►

(* ===== verification/WriteInv.v ===== *)
(** * Flushing the log implements [replay]; the invariant of the two maps

    [log_inv] relates the stale map, the log and the up-to-date map, and says who
    owns each family.  Every operation of a write guard preserves it, and
    [flush_operations] turns the stale map into a copy of the other one while
    dropping exactly the families nobody can reach any more. *)

From Stdlib Require Import ZArith Lia.
From stdpp Require Import base tactics option numbers list gmap sets.
From S2P Require Import Prelude Store Aliasing HashMap Write Oplog.

Lemma set_map_at_id {A} i (maps : MapArray A) : set_map_at i (map_at i maps) maps = maps.
Proof. by destruct i, maps. Qed.

Lemma set_map_at_twice {A} i (a b : A) maps : set_map_at i a (set_map_at i b maps) = set_map_at i a maps.
Proof. by destruct i. Qed.

Section WriteInv.
Context {K V S M : Type} `{Countable K} `{!HashMap K entry S M} `{!HashMapLaws K entry S M}.
#[local] Abbreviation st := (store K V M).
Implicit Types (s : st) (i : MapIndex) (op : Operation K) (ops : list (Operation K)).

(** The content of the map with index [i]. *)
Definition content i s : gmap K entry := hm_model (map_at i (maps s)).

Definition keys_alive (l : list loc) s : Prop := forall a, a ∈ l -> is_Some (cells (keys s) !! a).
Definition values_alive (l : list loc) s : Prop := forall a, a ∈ l -> is_Some (cells (values s) !! a).

(** ** Flushing *)

Lemma probe_ok i s : keys_alive (map_keys (content i s)) s -> probe (S := S) i s = Ok (tt, s).
Proof.
  intros Hk. unfold probe. rewrite (proj2 (forallb_forall _ _)); [done|].
  intros [k [a v]] Hin. apply alive_Some, Hk, elem_of_map_keys. exists k, v.
  apply elem_of_map_to_list. unfold content. rewrite <- hm_iter_spec. by apply list_elem_of_In.
Qed.

Lemma drop_value_ok a s :
  is_Some (cells (values s) !! a) ->
  drop_value a s = Ok (tt, set_values (heap_delete [a] (values s)) s).
Proof. intros Ha. unfold drop_value. by rewrite Alias_drop_alive. Qed.

Lemma drop_key_ok a s :
  is_Some (cells (keys s) !! a) -> drop_key a s = Ok (tt, set_keys (heap_delete [a] (keys s)) s).
Proof. intros Ha. unfold drop_key. by rewrite Alias_drop_alive. Qed.

Lemma Leaked_deref_ok l s x :
  cells (values s) !! leaked_value l = Some x -> Leaked_deref l s = Ok (x, s).
Proof. intros Hx. unfold Leaked_deref, deref_value, lift, Alias_deref. by rewrite Hx. Qed.

(** The conditional drop of an evicted value. *)
Lemma drop_evicted_ok b a s :
  values_alive (dead_values (evict b a)) s ->
  (if b then sret tt else drop_value a) s
  = Ok (tt, set_values (heap_delete (dead_values (evict b a)) (values s)) s).
Proof.
  destruct b; simpl; intros Ha.
  - rewrite heap_delete_nil. by destruct s.
  - apply drop_value_ok, Ha, list_elem_of_singleton. done.
Qed.

(** What one flushed operation, or a flushed log, leaves in the store. *)
Definition flushed i (t : M) (g : garbage) s : st :=
  mkStore (heap_delete (dead_keys g) (keys s)) (heap_delete (dead_values g) (values s))
    (set_map_at i t (maps s)) (operations s).

Lemma flushed_flushed i t1 g1 t2 g2 s :
  flushed i t2 g2 (flushed i t1 g1 s) = flushed i t2 (add_garbage g1 g2) s.
Proof. unfold flushed. simpl. by rewrite set_map_at_twice, !heap_delete_app. Qed.

Lemma flush_operation_spec i op s m1 g :
  replay1 (cells (keys s)) op (content i s) = Some (m1, g) ->
  keys_alive (map_keys (content i s)) s ->
  values_alive (dead_values g) s ->
  exists t, hm_model t = m1 /\ flush_operation (S := S) i op s = Ok (tt, flushed i t g s).
Proof.
  unfold replay1, flush_operation. destruct (raw op) as [key value|k value|k|value];
    intros Hr Hk Hv.
  - apply bind_Some in Hr as (k & Hkey & Hr).
    destruct (content i s !! k) as [?|] eqn:Hm; simplify_eq.
    unfold sbind, deref_key, lift, Alias_deref. rewrite Hkey. cbn [unwrap_unchecked rbind].
    rewrite (probe_ok i s Hk). cbn [rbind get_map gets].
    rewrite hm_get_spec. fold (content i s). rewrite Hm.
    eexists. split; [by apply hm_insert_unique_unchecked_spec|].
    unfold put_map, modify, flushed, set_map. simpl. by rewrite !heap_delete_nil.
  - apply bind_Some in Hr as (e & Hm & Hr). simplify_eq.
    unfold sbind. rewrite (probe_ok i s Hk). cbn [rbind get_map gets].
    rewrite hm_get_spec. fold (content i s). rewrite Hm. cbn [unwrap_unchecked lift rbind].
    rewrite (drop_evicted_ok _ _ s Hv). cbn [rbind].
    eexists. split; [apply hm_set_slot_spec; unfold content in Hm; eauto|].
    unfold put_map, modify, flushed, set_map, set_values. simpl.
    by rewrite evict_dead_keys, heap_delete_nil.
  - apply bind_Some in Hr as (e & Hm & Hr). simplify_eq.
    unfold sbind. rewrite (probe_ok i s Hk). cbn [rbind get_map gets].
    destruct (hm_remove_entry_spec k (map_at i (maps s))) as [Hrem Hdel].
    fold (content i s) in Hrem, Hdel. rewrite Hm in Hrem.
    destruct (hm_remove_entry k (map_at i (maps s))) as [removed t]. simpl in Hrem, Hdel. subst.
    cbn [unwrap_unchecked lift rbind put_map modify].
    rewrite drop_key_ok by (apply Hk, elem_of_map_keys; exists k, e.2; by destruct e).
    cbn [rbind]. rewrite drop_evicted_ok by exact Hv.
    exists t. split; [done|]. unfold flushed, set_map, set_keys, set_values. simpl.
    by rewrite evict_dead_keys.
  - simplify_eq. exists (map_at i (maps s)). split; [done|].
    rewrite drop_value_ok by (apply Hv, list_elem_of_singleton; done).
    unfold flushed, set_values. simpl. by rewrite heap_delete_nil, set_map_at_id.
Qed.

Lemma keys_alive_incl l1 l2 s : l1 ⊆ l2 -> keys_alive l2 s -> keys_alive l1 s.
Proof. intros Hi Ha a Hin. by apply Ha, Hi. Qed.

(** The log [ops] can be flushed from [s]: it leads to [m'] and what it destroys is
    alive and destroyed once. *)
Record flushable i ops s (m' : gmap K entry) (g : garbage) : Prop := {
  fl_replay : replay (cells (keys s)) ops (content i s) = Some (m', g);
  fl_keys : NoDup (map_keys m' ++ dead_keys g);
  fl_keys_alive : keys_alive (map_keys m' ++ dead_keys g) s;
  fl_values : NoDup (dead_values g);
  fl_values_alive : values_alive (dead_values g) s;
}.

Lemma flushable_cons i op ops s m' g :
  flushable i (op :: ops) s m' g ->
  exists m1 g1 g2,
    replay1 (cells (keys s)) op (content i s) = Some (m1, g1) /\ g = add_garbage g1 g2 /\
    keys_alive (map_keys (content i s)) s /\ values_alive (dead_values g1) s /\
    forall t, hm_model t = m1 -> flushable i ops (flushed i t g1 s) m' g2.
Proof.
  intros [Hr Hnk Hak Hnv Hav]. simpl in Hr.
  apply bind_Some in Hr as ([m1 g1] & H1 & Hr). apply bind_Some in Hr as ([m2 g2] & H2 & Hr).
  simplify_eq. simpl in *. exists m1, g1, g2.
  pose proof (replay1_keys _ _ _ _ _ H1) as Hp1. pose proof (replay_keys _ _ _ _ _ H2) as Hp2.
  apply NoDup_app in Hnv as (Hnv1 & Hdv & Hnv2).
  assert (NoDup ((map_keys m2 ++ dead_keys g2) ++ dead_keys g1)) as Hnk'.
  { rewrite <- app_assoc, (Permutation_app_comm (dead_keys g2)). done. }
  apply NoDup_app in Hnk' as (Hnk2 & Hdk & _).
  split_and!; [done|done| | |].
  - eapply keys_alive_incl; [|exact Hak]. intros a Ha.
    assert (a ∈ map_keys m1 ++ dead_keys g1) as Hin.
    { rewrite <- Hp1. apply elem_of_app. by left. }
    apply elem_of_app in Hin as [Hin|Hin]; [|set_solver].
    assert (a ∈ map_keys m2 ++ dead_keys g2); [|set_solver].
    rewrite <- Hp2. apply elem_of_app. by left.
  - intros a Ha. apply Hav. set_solver.
  - intros t Ht. constructor.
    + unfold content. simpl. rewrite map_at_set_eq, Ht.
      eapply replay_heap; [|exact H2]. intros k Hk. rewrite lookup_delete_all.
      apply decide_False. apply Hdk. rewrite <- Hp2. apply elem_of_app. by right.
    + done.
    + intros a Ha. simpl. rewrite lookup_delete_all.
      rewrite decide_False by (by apply Hdk). apply Hak. set_solver.
    + done.
    + intros a Ha. simpl. rewrite lookup_delete_all.
      rewrite decide_False by (intros ?; by eapply Hdv). apply Hav. set_solver.
Qed.

Lemma flush_list_spec i ops s m' g :
  flushable i ops s m' g ->
  exists t, hm_model t = m' /\ flush_list (S := S) i ops s = Ok (tt, flushed i t g s).
Proof.
  revert s g. induction ops as [|op ops IH]; intros s g Hf; simpl.
  - pose proof (fl_replay _ _ _ _ _ Hf) as Hr. simpl in Hr. simplify_eq.
    exists (map_at i (maps s)). split; [done|].
    unfold flushed, sret. simpl. rewrite !heap_delete_nil, set_map_at_id. by destruct s.
  - apply flushable_cons in Hf as (m1 & g1 & g2 & H1 & -> & Hk & Hv & Hrest).
    destruct (flush_operation_spec i op s m1 g1 H1 Hk Hv) as (t1 & Ht1 & Hop).
    rewrite (sbind_Ok _ _ _ _ _ Hop).
    destruct (IH _ _ (Hrest t1 Ht1)) as (t & Ht & Hflush).
    exists t. split; [done|]. by rewrite Hflush, flushed_flushed.
Qed.

(** ** The invariant

    [b] is the index of the stale map, [other b] that of the up-to-date one; [g]
    is what the pending log will leave behind; [L] are the families of the
    [Leaked] values the user owns.  Every live family has exactly one owner. *)
Record log_inv (b : MapIndex) (g : garbage) (L : list loc) (s : st) : Prop := {
  li_replay :
    replay (cells (keys s)) (operations s) (content b s) = Some (content (other b) s, g);
  li_keys : NoDup (map_keys (content (other b) s) ++ dead_keys g);
  li_keys_alive a :
    is_Some (cells (keys s) !! a) <-> a ∈ map_keys (content (other b) s) ++ dead_keys g;
  li_payload k a v : content (other b) s !! k = Some (a, v) -> cells (keys s) !! a = Some k;
  li_values : NoDup (map_values (content (other b) s) ++ dead_values g ++ L);
  li_values_alive a :
    is_Some (cells (values s) !! a) <-> a ∈ map_values (content (other b) s) ++ dead_values g ++ L;
  li_keys_wf : heap_wf (keys s);
  li_values_wf : heap_wf (values s);
}.

(** What a user sees through the map with index [i]. *)
Definition view i s : gmap K V := omap (fun e : entry => cells (values s) !! e.2) (content i s).

(** Readers may still look at the values of the stale map. *)
Definition readable i s : Prop := values_alive (map_values (content i s)) s.

Lemma stale_keys_alive b g L s : log_inv b g L s -> keys_alive (map_keys (content b s)) s.
Proof.
  intros HI a Ha. apply (li_keys_alive _ _ _ _ HI).
  rewrite <- (replay_keys _ _ _ _ _ (li_replay _ _ _ _ HI)). apply elem_of_app. by left.
Qed.

Lemma fresh_keys_alive b g L s : log_inv b g L s -> keys_alive (map_keys (content (other b) s)) s.
Proof. intros HI a Ha. apply (li_keys_alive _ _ _ _ HI), elem_of_app. by left. Qed.

Lemma fresh_readable b g L s : log_inv b g L s -> readable (other b) s.
Proof. intros HI a Ha. apply (li_values_alive _ _ _ _ HI), elem_of_app. by left. Qed.

(** The content and the view of the other map do not change when one is written. *)
Lemma content_set_map_eq i m s : content i (set_map i m s) = hm_model m.
Proof. unfold content. simpl. by rewrite map_at_set_eq. Qed.

Lemma content_set_map_other i m s : content (other i) (set_map i m s) = content (other i) s.
Proof. unfold content. simpl. by rewrite map_at_set_other. Qed.

(** ** [flush_operations] *)

Lemma log_inv_flushable b g L s :
  log_inv b g L s ->
  flushable b (operations s) (set_operations [] s) (content (other b) s) g.
Proof.
  intros HI. constructor; simpl.
  - apply (li_replay _ _ _ _ HI).
  - apply (li_keys _ _ _ _ HI).
  - intros a. apply (li_keys_alive _ _ _ _ HI).
  - pose proof (li_values _ _ _ _ HI) as Hnd. apply NoDup_app in Hnd as (_ & _ & Hnd).
    by apply NoDup_app in Hnd as (? & _ & _).
  - intros a Ha. apply (li_values_alive _ _ _ _ HI). set_solver.
Qed.

Lemma flush_operations_spec b g L s :
  log_inv b g L s ->
  exists t, hm_model t = content (other b) s /\
    flush_operations (S := S) b s = Ok (tt, flushed b t g (set_operations [] s)).
Proof. intros HI. by apply flush_list_spec, log_inv_flushable with L. Qed.

(** Both maps have the same content and the log is empty. *)
Definition synced (L : list loc) (s : st) : Prop :=
  content First s = content Second s /\ operations s = [] /\
  log_inv First no_garbage L s /\ log_inv Second no_garbage L s.

Lemma synced_log_inv L b s : synced L s -> log_inv b no_garbage L s.
Proof. intros (_ & _ & ? & ?). by destruct b. Qed.

Lemma synced_content L i j s : synced L s -> content i s = content j s.
Proof. intros (Hc & _). by destruct i, j. Qed.

(** After the flush only what the fresh map or the user holds is alive. *)
Lemma flushed_synced b g L s t :
  log_inv b g L s -> hm_model t = content (other b) s ->
  synced L (flushed b t g (set_operations [] s)) /\
  (forall i, content i (flushed b t g (set_operations [] s)) = content (other b) s) /\
  (forall a, a ∈ map_values (content (other b) s) ++ L ->
     cells (values (flushed b t g (set_operations [] s))) !! a = cells (values s) !! a).
Proof.
  intros HI Ht. set (s' := flushed b t g (set_operations [] s)).
  assert (forall i, content i s' = content (other b) s) as Hc.
  { intros i. unfold content, s'. simpl. destruct (decide (i = b)) as [->|Hne].
    - by rewrite map_at_set_eq.
    - rewrite map_at_set_ne by done. apply ne_other in Hne as ->. done. }
  pose proof (li_values _ _ _ _ HI) as Hnv. pose proof (li_keys _ _ _ _ HI) as Hnk.
  apply NoDup_app in Hnk as (Hnk & Hdk & _).
  apply NoDup_app in Hnv as (Hnv & Hdv & Hnv'). apply NoDup_app in Hnv' as (_ & Hdl & Hnl).
  assert (forall a, a ∈ map_values (content (other b) s) ++ L -> a ∉ dead_values g) as Hnd.
  { intros a [Ha|Ha]%elem_of_app Hd; [apply (Hdv a Ha); set_solver|by apply (Hdl a)]. }
  assert (forall i, log_inv i no_garbage L s') as Hinv.
  { intros i. constructor; rewrite ?Hc; simpl; rewrite ?app_nil_r.
    - done.
    - done.
    - intros a. rewrite lookup_delete_all. case_decide as Hd.
      + split; [by intros [? ?]|]. intros Ha. by destruct (Hdk a Ha).
      + rewrite (li_keys_alive _ _ _ _ HI). set_solver.
    - intros k a v Hk. rewrite lookup_delete_all. rewrite decide_False.
      + by eapply (li_payload _ _ _ _ HI).
      + apply Hdk, elem_of_map_keys. eauto.
    - apply NoDup_app. split_and!; [done| |done]. intros a Ha HL. apply (Hdv a Ha). set_solver.
    - intros a. rewrite lookup_delete_all. case_decide as Hd.
      + split; [by intros [? ?]|]. intros Ha. by destruct (Hnd a Ha).
      + rewrite (li_values_alive _ _ _ _ HI). set_solver.
    - apply heap_delete_wf, (li_keys_wf _ _ _ _ HI).
    - apply heap_delete_wf, (li_values_wf _ _ _ _ HI). }
  split_and!; [|done|].
  - split_and!; [by rewrite !Hc|done|apply Hinv|apply Hinv].
  - intros a Ha. simpl. rewrite lookup_delete_all. by rewrite decide_False by (by apply Hnd).
Qed.
End WriteInv.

◄

§ WHAT IS NEEDED: Across the data above, count every line with "modify" in it and write only the total.

§ COMPLETED EXERCISE: 3